Microseasons Project: Season #1 We Emerge from the Darkness

(This blog contains affiliate links from which I earn a small commission)

In my nature journaling project for 2025, I am following the Japanese calendar of 72 microseasons (little ‘seasons’ of about 5 days each). I am painting a journal spread for each microseason I identify and writing a little description to accompany it. This year, I am using only art in this journal to convey the changes through the year, no dates and no words on the pages themselves. This is forcing a creative and responsive artistic method, new to my nature journaling practice so far.
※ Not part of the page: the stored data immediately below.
Lemma new_va_step {A} a (s : RState) (k : Z -> M RState unit A) : 0 <= a < 2 ^ 47 -> (new_va a ≫= k) s = k a s.
Proof. intros Ha. unfold new_va, mbind, M_bind, lift. by rewrite va_new_low. Qed.

Lemma restore_metadata_ok p p0 data off rest (s : State) : values_ok p -> rest_at data off (meta_bytes (proc p) ++ rest) ->
  exists off', restore_metadata data (off, (p0, s)) = (Ok tt, (off', (with_meta (proc p) p0, s))) /\ rest_at data off' rest.
Proof.
  intros [V1 V2 V3 V4 [V5 V6] [V7 V8] V9 V10] Hr. unfold meta_bytes in Hr. cbn zeta in Hr. rewrite <-!app_assoc in Hr. unfold restore_metadata, read_u64.
  rd_step Hr; [done|]. rd_step Hr; [destruct (Process.abi _); done|]. rewrite abi_round by done. unfold mbind at 1, M_bind at 1, mret, M_ret. rewrite on_proc_step.
  rd_step Hr; [unfold fits in *; lia|]. rewrite on_proc_step, wrap_small by done. rd_step Hr; [done|]. rewrite on_proc_step. rd_step Hr; [done|]. rewrite on_proc_step.
  rd_step Hr; [unfold fits; lia|]. rewrite new_va_step, on_proc_step by done. rd_step Hr; [unfold fits; lia|]. rewrite new_va_step by done. eexists. split; [done|]. exact Hr.
Qed.

Definition with_cwd p p0 : SnapProc := set_cwd (upd 0 (sub 0 (cwd_len p) (cwd p)) (cwd p0)) (cwd_len p) p0.

Lemma restore_cwd_ok p p0 data off rest (s : State) : snap_ok p -> zlen (cwd p0) = 128 ->
  rest_at data off (le_bytes 4 (cwd_len p) ++ sub 0 (cwd_len p) (cwd p) ++ rest) -> rest <> [] ->
  exists off', restore_cwd data (off, (p0, s)) = (Ok tt, (off', (with_cwd p p0, s))) /\ rest_at data off' rest.
Proof.
  intros [[C1 C2] _ _] H0 Hr Hne. unfold restore_cwd, read_u32. rd_step Hr; [unfold fits; lia|]. destruct (Z.ltb_spec 128 (cwd_len p)); [lia|].
  assert (Hz : zlen (sub 0 (cwd_len p) (cwd p)) = cwd_len p) by (rewrite zlen_sub; lia). rd_step Hr; [done|intros [_ ?]%app_nil; done|].
  unfold mbind, M_bind, get_proc, lift, on_proc. cbn [fst snd]. rewrite splice_ok by lia. eexists. split; [done|]. exact Hr.
Qed.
Season #1 We Emerge from the Darkness

The shortest day has passed and today dawns later and brighter than we have known for the past week. A few moments longer before morning twilight but a few seconds more of dusk. The change feels perceptible somehow as the first red glow emerges behind the hill, casting the shape of every tree into relief. Each silhouette of winter nakedness, each branch black-on-red, a cold and dark west-facing slope clings on to the last moments of stealth. Then the red slides slowly up the sky, making way for a slither of orange, which moves to paint the clouds. Slowly, before your very eyes, the black veil lifts from the fields and the pale blue-grey of frost sweeps forth, glittering. The shapes of the hedges on the slope can be seen now, the beloved and intimately known shapes of fields. The old starling tree is no longer black-on-black but black-on-grey. It has its familiar form once more. Open the window and feel the bite of the morning, the crispest of air. Hear the distant susurration of the waves against the pebbles for just one moment more before the first car passes and the sun’s arrival at the top of the hill banishes the red morning to blue.

The Page

The Process

A straightforward painting for this first journal page, using a Derwent Inktense studio pan set and Skrim Jewels of the Sky watercolour to add frost to the fields (Use code ALEXBOON at Skrim for a 15% discount). Notice that a minimum of black was used to recreate the silhouette of the hills. It was largely mixed from Natural Brown (the closest to Burnt Umber in the pan set) and Payne’s Grey to make a very dark shade that has a greater richness than black. Black Inktense was used on the hills in particular to create a greater contrast with the sky.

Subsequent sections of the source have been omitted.